Arabian Nights is the most ambitious as he traveled the world, mostly the Middle East, to capture the stories in their native lands. They are gorgeous films to watch, and ultimately remain more upbeat and happy about life and sex. He also has a tendency to poke fun at the church and his viewings of their hypocrisy. This trilogy was set to have a sequel, the Trilogy of Death, which started out with Salo, one of the most controversial films of all time, but he was murdered shortly after finishing it. One can only imagine how much more perverse he could have gotten, but he still remains one of the most important directors in the history of the art.
#41. Life of Pi
It’s interesting to think that Life of Pi actually ended up winning Best Director at the Oscars, but that’s probably because Ben Affleck got snubbed for Argo (but that ended up winning Best Picture.) Life of Pi had a lot of buzz on it, especially for fans of the novel, but its popularity has seemed to die down since its release and heyday. Watching it on Blu Ray for the first time since it came out, the special effects are noticeably off. Characters seem blatantly imposed on backgrounds, and some scenes just can’t quite capture the same magic they had on the big screen. But it is nonetheless a powerful voyage through time, the sea, and an incredible life.
#44. Bone Tomahawk
I picked this up randomly at Best Buy based for one on the title, but I had also seen Hateful Eight the day before and was hankering for more Westerns, and wow–what a movie. Starkly violent, with some great performances from Kurt Russell and Patrick Wilson, Bone Tomahawk starts off scary and ends gruesomely with some of the most violent and bloody deaths I have seen in a long time. I would go into detail, but some of them just hurt thinking about them. Russell plays a sheriff in a small town being terrorized by cannibals, so he enlists help to go take them out. There are some solid little moments and dialogue that help elevate this from some crummy B-movie to something a little better. Fans of westerns, or gore, will feel right at home with this one.
#45. Breaking the Waves
This devastating and pessimistic film about sex, heartbreak, and naivety is one of Lars von Trier’s first. Shot in the north of Scotland, and following the life of Bess (a young Emily Watson), it follows her marriage to Jan (Stellan Skarsgard) as they rush into marriage and he winds up getting his neck broken while working on an oil rig. He urges her to find another man to be intimate with, but she initially refuses. Her immaturity is almost annoying as she finally relents and starts sleeping around the community, which alienates her from their tight-knit Christian values despite her believing she is doing God’s work in having sex with others. It is a hauntingly-shot film, with many of Trier’s signature styles, but its final moments are just depressing, and maybe a little hopeful depending on how you look at it. Nevertheless, it remains bleak just like his later films, too bleak for most to handle.

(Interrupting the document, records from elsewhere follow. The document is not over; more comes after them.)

Definition select_input_or_timer (p : P) (input : sarama.ProducerMessage)
    (now : Z) (t : Timer) : Selected :=
  match sarama.Input_ready_in p input, Timer_ready_in now t with
  | None, None => Stuck
  | Some d, None => SentInput (Z.max 0 d)
  | None, Some w => TimedOut w
  | Some d, Some w =>
      if (Z.max 0 d <? w)%Z then SentInput (Z.max 0 d)
      else if (w <? Z.max 0 d)%Z then TimedOut w
      else if sarama.Input_first p then SentInput (Z.max 0 d)
      else TimedOut w
  end.

(** The timer idiom of [runQueue] before its inner [select]: stop the
    timer, drain a tick that already fired, reset it to [d]. *)
Definition rearm (now d : Z) (t : Timer) : Timer :=
  let tm := Timer_fire now t in
  let (active, tm) := Timer_Stop tm in
  let tm := if negb active then Timer_drain tm else tm in
  Timer_Reset now d tm.
(** X17: with an empty input, submitting and queueing do nothing at all in
    a reachable state; so a queued prompt that is being edited stays in
    that state, and the queue stays undispatched, until the input holds a
    text again: an edit can not be committed as an empty prompt. *)
Theorem empty_input_does_nothing (s : State) (e : Event) :
  reachable s → prompt_input s = [] →
  e = EvSubmit ∨ (∃ id, e = EvQueueAtEndOfLoop id) →
  step s e = s.
Proof.
  intros Hr Hi He. unfold step.
  assert (handle e s = s) as ->.
  { destruct He as [->|[id ->]]; simpl.
    - by apply submit_empty.
    - by apply queueAtEndOfLoop_empty. }
  by apply reachable_settled.
Qed.

Lemma empty_input_does_nothing_witness :
  truthy (queuedEditID editing_emptied) = true
  ∧ step editing_emptied EvSubmit = editing_emptied.
Proof.
  split; [vm_compute; reflexivity|].
  apply (empty_input_does_nothing editing_emptied EvSubmit).
  - unfold editing_emptied, queue3. rewrite <- !run_events_app.
    apply reachable_run; [constructor|].
    refine (bool_decide_unpack _ _). vm_compute. exact I.
  - vm_compute. reflexivity.
  - left. reflexivity.
Defined.
(** Without the first premise: a build on the tree [/srv/tpl//] that is
    asked to put its output where its temporary source is, and fails,
    leaves the temporary source there. *)
Example failed_build_can_fill_the_output_path :
  ∃ plan w0 w1 w2,
    prologue (C := Scenario.toolchain Scenario.broken) Scenario.job_slashes ["pdflatex"]
             "/srv/tpl/doc00000.tex" Scenario.slashes_world = Returned plan w0
    ∧ build_body (C := Scenario.toolchain Scenario.broken) 10 Scenario.job_slashes plan
                 "/srv/tpl/doc00000.tex" w0 = Raised (CalledProcessError 1) w1
    ∧ is_run_file (path_template_dir (paths plan))
                  (path_template_random_no_ext (paths plan))
                  (posixpath.canon "/srv/tpl/doc00000.tex") = false
    ∧ run_latex (C := Scenario.toolchain Scenario.broken) 10 Scenario.job_slashes
                ["pdflatex"] "/srv/tpl/doc00000.tex" Scenario.slashes_world
      = Returned "\documentclass{article}" w2
    ∧ files Scenario.slashes_world !! "/srv/tpl/doc00000.tex" = None
    ∧ files w2 !! "/srv/tpl/doc00000.tex" = Some "\documentclass{article}".
Proof.
  eexists _, _, _, _.
  split; [vm_compute; reflexivity|].
  split; [vm_compute; reflexivity|].
  split; [vm_compute; reflexivity|].
  split; [vm_compute; reflexivity|].
  split; vm_compute; reflexivity.
Qed.

Lemma X6_witness :
  ∃ plan w0 w1,
    prologue (C := Scenario.toolchain Scenario.broken) Mock.job ["pdflatex"]
             "out/doc.pdf" Scenario.busy_world = Returned plan w0
    ∧ build_body (C := Scenario.toolchain Scenario.broken) 10 Mock.job plan
                 "out/doc.pdf" w0 = Raised (CalledProcessError 1) w1
    ∧ posixpath.canon "out/doc.pdf" ≠ posixpath.canon (path_template_random (paths plan))
    ∧ is_run_file (path_template_dir (paths plan))
                  (path_template_random_no_ext (paths plan))
                  (posixpath.canon "out/doc.pdf") = false
    ∧ leaves_alone (C := Scenario.toolchain Scenario.broken)
                   (path_template_dir (paths plan)) (path_template_random (paths plan))
                   (posixpath.canon "out/doc.pdf")
    ∧ files (world_of (run_latex (C := Scenario.toolchain Scenario.broken) 10 Mock.job
                                 ["pdflatex"] "out/doc.pdf" Scenario.busy_world))
        !! posixpath.canon "out/doc.pdf"
      = files Scenario.busy_world !! posixpath.canon "out/doc.pdf"
    ∧ files Scenario.busy_world !! posixpath.canon "out/doc.pdf" = Some "earlier".
Proof.
  eexists _, _, _.
  split; [vm_compute; reflexivity|].
  split; [vm_compute; reflexivity|].
  split; [vm_compute; discriminate|].
  split; [vm_compute; reflexivity|].
  split; [apply broken_leaves_alone|].
  split; [|vm_compute; reflexivity].
  eapply (X6_failed_build_keeps_old_output (C := Scenario.toolchain Scenario.broken)).
  - vm_compute; reflexivity.
  - vm_compute; reflexivity.
  - vm_compute; discriminate.
  - vm_compute; reflexivity.
  - apply broken_leaves_alone.
Defined.

(** A compiler that writes no auxiliary file: the first read raises and
    the build has launched one compiler run. *)
Lemma X7_witness :
  ∃ plan w0 w1,
    prologue (C := Scenario.toolchain Scenario.no_aux) Mock.job ["pdflatex"]
             "out/doc.pdf" Mock.world0 = Returned plan w0
    ∧ after_passes (C := Scenario.toolchain Scenario.no_aux) 0
                   (loop_cmd plan ++ [path_template_random (paths plan)])
                   (path_template_dir (paths plan))
                   (path_template_random_aux (paths plan))
                   (loop_start (source_written plan w0))
      = Some ([], loop_start (source_written plan w0))
    ∧ all_fresh (second_sentinel (C := Scenario.toolchain Scenario.no_aux)
                                 (source_written plan w0)) [] = true
    ∧ one_pass (C := Scenario.toolchain Scenario.no_aux)
               (loop_cmd plan ++ [path_template_random (paths plan)])
               (path_template_dir (paths plan))
               (path_template_random_aux (paths plan))
               (loop_start (source_written plan w0))
      = Raised FileNotFoundError w1
    ∧ (0 < 10)%nat
    ∧ build_body (C := Scenario.toolchain Scenario.no_aux) 10 Mock.job plan
                 "out/doc.pdf" w0 = Raised FileNotFoundError w1
    ∧ procs w1 = procs w0 ++ repeat (loop_cmd plan ++ [path_template_random (paths plan)],
                                     path_template_dir (paths plan)) 1.
Proof.
  eexists _, _, _.
  split; [vm_compute; reflexivity|].
  split; [reflexivity|]. split; [reflexivity|].
  split; [vm_compute; reflexivity|].
  split; [lia|].
  eapply (X7_failing_pass_ends_the_build (C := Scenario.toolchain Scenario.no_aux) 0 10).
  - reflexivity.
  - reflexivity.
  - vm_compute; reflexivity.
  - lia.
Defined.

Lemma X8_witness :
  ∃ w', converge (C := Mock.toolchain Mock.settling) 10 Mock.cmd Mock.dir Mock.aux
                 Mock.world0 = Returned tt w'
        ∧ ∃ n rs, (1 ≤ n ≤ 10)%nat
                  ∧ after_passes (C := Mock.toolchain Mock.settling) n
                                 Mock.cmd Mock.dir Mock.aux (loop_start Mock.world0)
                    = Some (rs, w')
                  ∧ settle (second_sentinel (C := Mock.toolchain Mock.settling)
                                            Mock.world0) rs = Some n
                  ∧ procs w' = procs Mock.world0 ++ repeat (Mock.cmd, Mock.dir) n.
Proof.
  eexists. split; [vm_compute; reflexivity|].
  apply (X8_convergence_is_sound (C := Mock.toolchain Mock.settling)).
  vm_compute; reflexivity.
Defined.

Lemma X9_witness :
  ∃ w' w1,
    converge (C := Mock.toolchain Mock.steady) 10 Mock.cmd Mock.dir Mock.aux
             Mock.world0 = Returned tt w'
    ∧ one_pass (C := Mock.toolchain Mock.steady) Mock.cmd Mock.dir Mock.aux
               (loop_start Mock.world0) = Returned (Text "\relax") w1
    ∧ Text "\relax" ≠ second_sentinel (C := Mock.toolchain Mock.steady) Mock.world0
    ∧ ∃ k, procs w' = procs Mock.world0 ++ repeat (Mock.cmd, Mock.dir) (S (S k)).
Proof.
  eexists _, _.
  split; [vm_compute; reflexivity|].
  split; [vm_compute; reflexivity|].
  split; [discriminate|].
  eapply (X9_convergence_takes_two_passes (C := Mock.toolchain Mock.steady) 10
            Mock.cmd Mock.dir Mock.aux Mock.world0 _ (Text "\relax") _).
  - vm_compute; reflexivity.
  - vm_compute; reflexivity.
  - discriminate.
Defined.
(* ================================================================== *)
(** ** protection_analyzer.py                                          *)
(* ================================================================== *)

Module Protection.
Import Py.

(** What the code reads of a [requests] response.  [text] stands for both
    [response.text] and [response.content]; header names are matched
    case-insensitively, as [requests] does. *)
Record response : Type := {
  status_code : Z;
  headers : dict string;
  text : string;
  cookies : list string
}.

Fixpoint header_get (name : string) (hs : dict string) : option string :=
  match hs with
  | [] => None
  | (k, v) :: hs' => if lower k =? lower name then Some v else header_get name hs'
  end.

(** [headers.get(name, '')] *)
Definition header_get_default (name : string) (hs : dict string) : string :=
  match header_get name hs with
  | Some v => v
  | None => EmptyString
  end.

(** [name in headers] *)
Definition header_mem (name : string) (hs : dict string) : bool :=
  match header_get name hs with
  | Some _ => true
  | None => false
  end.

(** The environment of one analyzer: the optional capabilities found at
    import time and the outcome of every outbound call, in the order the
    calls are made.  An outcome [Raise e] stands for any exception raised
    by the call expression (transport failure, header generation). *)
Record world : Type := {
  UA_AVAILABLE : bool;
  CLOUDSCRAPER_AVAILABLE : bool;
  SELENIUM_AVAILABLE : bool;
  (** outcome of the n-th HTTP GET (session, fresh session or scraper) *)
  http_get : nat -> result response;
  (** outcome of the n-th [uc.Chrome(options=options)] *)
  chrome_launch : nat -> result unit;
  (** outcome of the n-th [driver.get(url)] and the [page_source] read
      after it *)
  page_source : nat -> result string;
  (** [SequenceMatcher(None, a, b).ratio()] *)
  sequence_ratio : string -> string -> Q;
  (** rendering of a number with one decimal ([:.1f]) *)
  format_1f : Q -> string;
  (** [time.strftime('%Y-%m-%d %H:%M:%S')] *)
  strftime : string
}.

(** The mutable state of the analyzer during a run: how many calls of
    each kind were made, and whether [self.driver] is set. *)
Record state : Type := {
  requests_sent : nat;
  launches : nat;
  navigations : nat;
  driver : bool
}.

Definition fresh : state :=
  {| requests_sent := 0; launches := 0; navigations := 0; driver := false |}.

(** Computations that read the world, update the state and may raise. *)
Definition M (A : Type) : Type := state -> result A * state.

Definition ret {A} (a : A) : M A := fun s => (Ok a, s).

Definition raise {A} (e : exn) : M A := fun s => (Raise e, s).

Definition bindM {A B} (m : M A) (k : A -> M B) : M B :=
  fun s =>
    match m s with
    | (Ok a, s') => k a s'
    | (Raise e, s') => (Raise e, s')
    end.

(** [try: body  except Exception as e: handler e]; the state changes made
    by [body] before it raised are kept. *)
Definition try_catch {A} (body : M A) (handler : exn -> M A) : M A :=
  fun s =>
    match body s with
    | (Ok a, s') => (Ok a, s')
    | (Raise e, s') => handler e s'
    end.

Notation "x <~ m ;; k" := (bindM m (fun x => k))
  (at level 61, m at next level, right associativity).

(** [for x in xs: ...] collecting one result per iteration. *)
Fixpoint for_each {A B} (f : A -> M B) (xs : list A) : M (list B) :=
  match xs with
  | [] => ret []
  | x :: xs' => y <~ f x ;; ys <~ for_each f xs' ;; ret (y :: ys)
  end.

Definition str_nat (n : nat) : string :=
  NilZero.string_of_uint (Nat.to_uint n).

Definition str_Z (z : Z) : string :=
  NilZero.string_of_int (Z.to_int z).

Definition mem_Z (z : Z) (l : list Z) : bool := existsb (Z.eqb z) l.

(** Result of [check_basic_access]; [response_time] is left out. *)
Record basic_access_info : Type := {
  ba_status_code : Z;
  accessible : bool;
  ba_error : option string;
  content_length : nat;
  ba_headers : dict string
}.

(** One entry of the per-request logs of the User-Agent and rate-limit
    probes: the agent or the request number, the status, the verdict.
    Sizes and timings are left out. *)
Record attempt : Type := {
  label : string;
  at_status_code : Z;
  blocked : bool;
  at_error : option string
}.

Record ua_report : Type := {
  ua_results : list attempt;
  ua_protection_detected : bool;
  protection_strength : Q;
  ua_description : string
}.

(** Result of [check_rate_limiting]; the wall-clock fields [total_time]
    and [requests_per_second] are not part of the model. *)
Record rate_report : Type := {
  rl_results : list attempt;
  total_requests : nat;
  blocked_requests : nat;
  rl_protection_detected : bool;
  rl_description : string
}.

(** Result of the Cloudflare and CAPTCHA probes. *)
Record detect_report : Type := {
  dr_detected : bool;
  dr_indicators_found : option nat;
  dr_error : option string;
  dr_description : string
}.

Record js_report : Type := {
  js_required : bool;
  js_indicators_found : option nat;
  content_difference : option Q;
  js_error : option string;
  js_description : string
}.

Record cookie_report : Type := {
  cookies_used : bool;
  cookies_count : option nat;
  ck_error : option string;
  ck_description : string
}.

Record bypass_attempt : Type := {
  success : bool;
  bp_status_code : option Z;
  bp_error : option string;
  bp_description : string
}.

(** An entry of [results['mechanisms']]. *)
Record finding : Type := {
  detected : bool;
  score : Z;
  description : string
}.

(** The dictionary returned by [analyze].  [best_method] and
    [bypass_success_rate] are set on the normal path only. *)
Record report : Type := {
  url : string;
  timestamp : string;
  mechanisms : dict finding;
  bypass_methods : dict bypass_attempt;
  total_score : Z;
  complexity_level : string;
  best_method : option string;
  bypass_success_rate : option Q
}.

Definition set_mechanism (k : string) (f : finding) (r : report) : report :=
  {| url := url r; timestamp := timestamp r;
     mechanisms := dict_set k f (mechanisms r);
     bypass_methods := bypass_methods r; total_score := total_score r;
     complexity_level := complexity_level r; best_method := best_method r;
     bypass_success_rate := bypass_success_rate r |}.

Definition set_bypass_methods (m : dict bypass_attempt) (r : report) : report :=
  {| url := url r; timestamp := timestamp r; mechanisms := mechanisms r;
     bypass_methods := m; total_score := total_score r;
     complexity_level := complexity_level r; best_method := best_method r;
     bypass_success_rate := bypass_success_rate r |}.

Definition set_total_score (n : Z) (r : report) : report :=
  {| url := url r; timestamp := timestamp r; mechanisms := mechanisms r;
     bypass_methods := bypass_methods r; total_score := n;
     complexity_level := complexity_level r; best_method := best_method r;
     bypass_success_rate := bypass_success_rate r |}.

#47. Me and Earl and the Dying Girl
As many of you may know, this is my favorite film of the year due to how fresh, fun, and heartbreaking it is. A sheer delight of filmmaking, Me and Earl and the Dying Girl is about life, growing up, and dealing with just how shitty it can get. Though it might seem a little cheap in evoking emotions, a repeat viewing can teach you that it is by no means unfair. Thomas Mann, Olivia Cooke, and RJ Cyler make for a great young trio, offering up different comedic stylings and mindsets in a traumatic time for these kids, even if it doesn’t seem so. Memorable characters, heartbreaking emotions, and a love for film help cement this as one of the great unseen movies of the year.
#48. The Gift
Watching this for the second time did not cause me as much anxiety as it did the first time around, but it is still a fantastic debut film from Joel Edgerton. While it wasn’t as intense (due to being aware of all of the jumps, twists, and turns) it is still easy to see just how skilled Edgerton is as a budding director as he constantly toys with expectations. Scenes that shouldn’t result in jumps still do, especially that dog scene. But it is the stunning climax that really sets the film apart as the gift is finally delivered and the results are devastating for everyone involved. Definitely one of the best psychological thrillers in years.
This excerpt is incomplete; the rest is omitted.